* _Dataset entries_:
(** C4 (amended): over filter tuples (absent strings read as [""], an
    absent status as ["active"], page and limit the clamped binary64
    numbers) whose string fields contain no [':'], distinct tuples have
    distinct listing keys: [String] separates the clamped numbers, which
    are positive or [+Infinity], and contains no [':']. *)
Theorem listing_key_separates (p1 p2 : GetPropertiesParams) :
  listing_numbers_binary64 p1 -> listing_numbers_binary64 p2 ->
  listing_fields_colon_free p1 -> listing_fields_colon_free p2 ->
  listing_tuple p1 <> listing_tuple p2 -> listing_key p1 <> listing_key p2.
Proof.
  intros [P1 L1] [P2 L2] (A1 & B1 & C1 & D1 & E1 & F1) (A2 & B2 & C2 & D2 & E2 & F2) Hne Heq.
  apply Hne. unfold listing_key in Heq. rewrite !concat_cons in Heq.
  apply split_at_colon in Heq as [_ Heq]; [|reflexivity|reflexivity].
  apply split_at_colon in Heq as [Ht Heq]; [|done|done].
  apply split_at_colon in Heq as [Hc Heq]; [|done|done].
  apply split_at_colon in Heq as [Hmin Heq]; [|done|done].
  apply split_at_colon in Heq as [Hmax Heq]; [|done|done].
  apply split_at_colon in Heq as [Hs Heq]; [|done|done].
  apply split_at_colon in Heq as [Ho Heq]; [|done|done].
  apply split_at_colon in Heq as [Hp Hl]; [|apply js_number_to_string_colon_free..].
  apply js_number_to_string_inj in Hp; [|apply clamp_page_positive..]; [|done|done].
  simpl in Hl.
  apply js_number_to_string_inj in Hl; [|apply clamp_limit_positive..]; [|done|done].
  unfold listing_tuple. rewrite Ht, Hc, Hmin, Hmax, Hs, Ho, Hp, Hl. reflexivity.
Qed.
(** tenacity's [@retry(stop=stop_after_attempt(n), retry=_retry_on_transient,
    reraise=True)], with [further] attempts allowed after this one: an
    outcome the predicate rejects ends the loop, as the result or as the
    exception itself; when no attempt is left, the exception of the last
    attempt is raised again.  The waits between attempts take time only. *)
Fixpoint attempt_loop {A : Type} (further : nat) (body : world -> outcome A * world)
    (w : world) : outcome A * world :=
  let '(o, w') := body w in
  if _retry_on_transient o then
    match further with
    | O => (o, w')
    | S k => attempt_loop k body w'
    end
  else (o, w').

Definition retry {A : Type} (stop : nat) (body : world -> outcome A * world)
    : world -> outcome A * world :=
  attempt_loop (stop - 1) body.

Definition stop_after_attempt : nat := 3.

Definition get (path : string) (params : list (string * param)) (w : world)
    : outcome json * world :=
  retry stop_after_attempt (get_once path params) w.

Definition post (path : string) (body : list (string * param)) (w : world)
    : outcome json * world :=
  retry stop_after_attempt (post_once path body) w.

End Network.

(** *** The rate limiter

    Times are exact rationals, in seconds. *)

Definition _RATE_LIMIT : Q := 2%Q.
Definition _MIN_INTERVAL : Q := (1 / _RATE_LIMIT)%Q.

(** The argument of [asyncio.sleep] in [_throttle], when it sleeps:
    [last] is [_last_request_time] and [now] the first reading of
    [time.monotonic()]. *)
Definition throttle_wait (last now : Q) : option Q :=
  let elapsed := (now - last)%Q in
  if Qle_bool _MIN_INTERVAL elapsed then None
  else Some (_MIN_INTERVAL - elapsed)%Q.

(** [_throttle], with the lock held: the new [_last_request_time], which
    is the second reading of the clock.  [lag] is the time that passes
    between the two readings beyond the sleep asked for. *)
Definition _throttle (last now lag : Q) : Q :=
  match throttle_wait last now with
  | Some wait => (now + wait + lag)%Q
  | None => (now + lag)%Q
  end.

(** The values of [_last_request_time] after each of a series of passes,
    one pass per pair of a first reading and a lag. *)
Fixpoint permits (last : Q) (passes : list (Q * Q)) : list Q :=
  match passes with
  | [] => []
  | (now, lag) :: rest =>
      let last := _throttle last now lag in
      last :: permits last rest
  end.

End Client.

Module Endpoints.

(** The filters of a query; the keys of the [filters] dict that
    [get_data] accepts as code lists or code sets. *)
Record Filters : Type := mkFilters {
  area : option string;
  element : option string;
  item : option string;
  year : option string;
  area_cs : option string;
  element_cs : option string;
  item_cs : option string;
  year_cs : option string
}.

Definition no_filters : Filters :=
  mkFilters None None None None None None None None.

Definition present (key : string) (val : option string) : list (string * param) :=
  match val with
  | Some v => [(key, PStr v)]
  | None => []
  end.

Definition filter_items (f : Filters) : list (string * param) :=
  (present "area" (area f) ++ present "element" (element f) ++
   present "item" (item f) ++ present "year" (year f) ++
   present "area_cs" (area_cs f) ++ present "element_cs" (element_cs f) ++
   present "item_cs" (item_cs f) ++ present "year_cs" (year_cs f))%list.

Section Calls.

Context (env : environment).

Definition get_data (domain_code lang : string) (f : Filters) (w : world)
    : outcome json * world :=
  let params :=
    ([("show_codes", PBool true); ("show_unit", PBool true);
      ("show_flags", PBool true); ("null_values", PBool false);
      ("output_type", PStr "objects")] ++ filter_items f)%list in
  Client.get env ("/" ++ lang ++ "/data/" ++ domain_code) params w.

Definition get_datasize (body : list (string * param)) (lang : string) (w : world)
    : outcome json * world :=
  Client.post env ("/" ++ lang ++ "/datasize/") body w.

End Calls.

End Endpoints.

Module Exporter.

Definition perform (e : fs_event) (w : world) : world :=
  mkWorld (sent w) (disk w ++ [e])%list.

(** What follows a call that returned. *)
Definition and_then {A B : Type} (c : outcome A * world)
    (k : A -> world -> outcome B * world) : outcome B * world :=
  match c with
  | (Returns a, w) => k a w
  | (Raises e, w) => (Raises e, w)
  | (OutOfModel, w) => (OutOfModel, w)
  end.

Section Writing.

(** The exception of a write that pandas or pyarrow refuses. *)
Variable write_error : fs_event -> option exn.

(** [df.to_csv(path, ...)], [df.to_parquet(path, ...)]: a refused write
    raises and leaves no entry on the disk. *)
Definition write (e : fs_event) (w : world) : outcome unit * world :=
  match write_error e with
  | Some x => (Raises x, w)
  | None => (Returns tt, perform e w)
  end.

(** exporter.py, [export]: nothing is caught and nothing is removed when a
    write raises. *)
Definition export (df : DataFrame) (domain_code output_dir : string)
    (to_csv to_parquet : bool) (parquet_compression : string) (w : world)
    : outcome (gmap string Path) * world :=
  if empty df then (Raises (ValueError "nothing to export"), w)
  else
    let domain_dir := PathJoin (PathOf output_dir) domain_code in
    let w := perform (Mkdir domain_dir) w in
    let written : gmap string Path := ∅ in
    and_then
      (if to_csv then
         let csv_path := PathJoin domain_dir "data.csv" in
         and_then (write (ToCsv csv_path df) w)
           (fun _ w => (Returns (<["csv" := csv_path]> written), w))
       else (Returns written, w))
      (fun written w =>
         if to_parquet then
           let parquet_path := PathJoin domain_dir "data.parquet" in
           and_then (write (ToParquet parquet_path parquet_compression df) w)
             (fun _ w => (Returns (<["parquet" := parquet_path]> written), w))
         else (Returns written, w)).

* _Work item_:
Give back every entry above, complete and exact.

* _Solution to the problem_:
(** C4 (amended): over filter tuples (absent strings read as [""], an
    absent status as ["active"], page and limit the clamped binary64
    numbers) whose string fields contain no [':'], distinct tuples have
    distinct listing keys: [String] separates the clamped numbers, which
    are positive or [+Infinity], and contains no [':']. *)
Theorem listing_key_separates (p1 p2 : GetPropertiesParams) :
  listing_numbers_binary64 p1 -> listing_numbers_binary64 p2 ->
  listing_fields_colon_free p1 -> listing_fields_colon_free p2 ->
  listing_tuple p1 <> listing_tuple p2 -> listing_key p1 <> listing_key p2.
Proof.
  intros [P1 L1] [P2 L2] (A1 & B1 & C1 & D1 & E1 & F1) (A2 & B2 & C2 & D2 & E2 & F2) Hne Heq.
  apply Hne. unfold listing_key in Heq. rewrite !concat_cons in Heq.
  apply split_at_colon in Heq as [_ Heq]; [|reflexivity|reflexivity].
  apply split_at_colon in Heq as [Ht Heq]; [|done|done].
  apply split_at_colon in Heq as [Hc Heq]; [|done|done].
  apply split_at_colon in Heq as [Hmin Heq]; [|done|done].
  apply split_at_colon in Heq as [Hmax Heq]; [|done|done].
  apply split_at_colon in Heq as [Hs Heq]; [|done|done].
  apply split_at_colon in Heq as [Ho Heq]; [|done|done].
  apply split_at_colon in Heq as [Hp Hl]; [|apply js_number_to_string_colon_free..].
  apply js_number_to_string_inj in Hp; [|apply clamp_page_positive..]; [|done|done].
  simpl in Hl.
  apply js_number_to_string_inj in Hl; [|apply clamp_limit_positive..]; [|done|done].
  unfold listing_tuple. rewrite Ht, Hc, Hmin, Hmax, Hs, Ho, Hp, Hl. reflexivity.
Qed.
(** tenacity's [@retry(stop=stop_after_attempt(n), retry=_retry_on_transient,
    reraise=True)], with [further] attempts allowed after this one: an
    outcome the predicate rejects ends the loop, as the result or as the
    exception itself; when no attempt is left, the exception of the last
    attempt is raised again.  The waits between attempts take time only. *)
Fixpoint attempt_loop {A : Type} (further : nat) (body : world -> outcome A * world)
    (w : world) : outcome A * world :=
  let '(o, w') := body w in
  if _retry_on_transient o then
    match further with
    | O => (o, w')
    | S k => attempt_loop k body w'
    end
  else (o, w').

Definition retry {A : Type} (stop : nat) (body : world -> outcome A * world)
    : world -> outcome A * world :=
  attempt_loop (stop - 1) body.

Definition stop_after_attempt : nat := 3.

Definition get (path : string) (params : list (string * param)) (w : world)
    : outcome json * world :=
  retry stop_after_attempt (get_once path params) w.

Definition post (path : string) (body : list (string * param)) (w : world)
    : outcome json * world :=
  retry stop_after_attempt (post_once path body) w.

End Network.

(** *** The rate limiter

    Times are exact rationals, in seconds. *)

Definition _RATE_LIMIT : Q := 2%Q.
Definition _MIN_INTERVAL : Q := (1 / _RATE_LIMIT)%Q.

(** The argument of [asyncio.sleep] in [_throttle], when it sleeps:
    [last] is [_last_request_time] and [now] the first reading of
    [time.monotonic()]. *)
Definition throttle_wait (last now : Q) : option Q :=
  let elapsed := (now - last)%Q in
  if Qle_bool _MIN_INTERVAL elapsed then None
  else Some (_MIN_INTERVAL - elapsed)%Q.

(** [_throttle], with the lock held: the new [_last_request_time], which
    is the second reading of the clock.  [lag] is the time that passes
    between the two readings beyond the sleep asked for. *)
Definition _throttle (last now lag : Q) : Q :=
  match throttle_wait last now with
  | Some wait => (now + wait + lag)%Q
  | None => (now + lag)%Q
  end.

(** The values of [_last_request_time] after each of a series of passes,
    one pass per pair of a first reading and a lag. *)
Fixpoint permits (last : Q) (passes : list (Q * Q)) : list Q :=
  match passes with
  | [] => []
  | (now, lag) :: rest =>
      let last := _throttle last now lag in
      last :: permits last rest
  end.

End Client.

Module Endpoints.

(** The filters of a query; the keys of the [filters] dict that
    [get_data] accepts as code lists or code sets. *)
Record Filters : Type := mkFilters {
  area : option string;
  element : option string;
  item : option string;
  year : option string;
  area_cs : option string;
  element_cs : option string;
  item_cs : option string;
  year_cs : option string
}.

Definition no_filters : Filters :=
  mkFilters None None None None None None None None.

Definition present (key : string) (val : option string) : list (string * param) :=
  match val with
  | Some v => [(key, PStr v)]
  | None => []
  end.

Definition filter_items (f : Filters) : list (string * param) :=
  (present "area" (area f) ++ present "element" (element f) ++
   present "item" (item f) ++ present "year" (year f) ++
   present "area_cs" (area_cs f) ++ present "element_cs" (element_cs f) ++
   present "item_cs" (item_cs f) ++ present "year_cs" (year_cs f))%list.

Section Calls.

Context (env : environment).

Definition get_data (domain_code lang : string) (f : Filters) (w : world)
    : outcome json * world :=
  let params :=
    ([("show_codes", PBool true); ("show_unit", PBool true);
      ("show_flags", PBool true); ("null_values", PBool false);
      ("output_type", PStr "objects")] ++ filter_items f)%list in
  Client.get env ("/" ++ lang ++ "/data/" ++ domain_code) params w.

Definition get_datasize (body : list (string * param)) (lang : string) (w : world)
    : outcome json * world :=
  Client.post env ("/" ++ lang ++ "/datasize/") body w.

End Calls.

End Endpoints.

Module Exporter.

Definition perform (e : fs_event) (w : world) : world :=
  mkWorld (sent w) (disk w ++ [e])%list.

(** What follows a call that returned. *)
Definition and_then {A B : Type} (c : outcome A * world)
    (k : A -> world -> outcome B * world) : outcome B * world :=
  match c with
  | (Returns a, w) => k a w
  | (Raises e, w) => (Raises e, w)
  | (OutOfModel, w) => (OutOfModel, w)
  end.

Section Writing.

(** The exception of a write that pandas or pyarrow refuses. *)
Variable write_error : fs_event -> option exn.

(** [df.to_csv(path, ...)], [df.to_parquet(path, ...)]: a refused write
    raises and leaves no entry on the disk. *)
Definition write (e : fs_event) (w : world) : outcome unit * world :=
  match write_error e with
  | Some x => (Raises x, w)
  | None => (Returns tt, perform e w)
  end.

(** exporter.py, [export]: nothing is caught and nothing is removed when a
    write raises. *)
Definition export (df : DataFrame) (domain_code output_dir : string)
    (to_csv to_parquet : bool) (parquet_compression : string) (w : world)
    : outcome (gmap string Path) * world :=
  if empty df then (Raises (ValueError "nothing to export"), w)
  else
    let domain_dir := PathJoin (PathOf output_dir) domain_code in
    let w := perform (Mkdir domain_dir) w in
    let written : gmap string Path := ∅ in
    and_then
      (if to_csv then
         let csv_path := PathJoin domain_dir "data.csv" in
         and_then (write (ToCsv csv_path df) w)
           (fun _ w => (Returns (<["csv" := csv_path]> written), w))
       else (Returns written, w))
      (fun written w =>
         if to_parquet then
           let parquet_path := PathJoin domain_dir "data.parquet" in
           and_then (write (ToParquet parquet_path parquet_compression df) w)
             (fun _ w => (Returns (<["parquet" := parquet_path]> written), w))
         else (Returns written, w)).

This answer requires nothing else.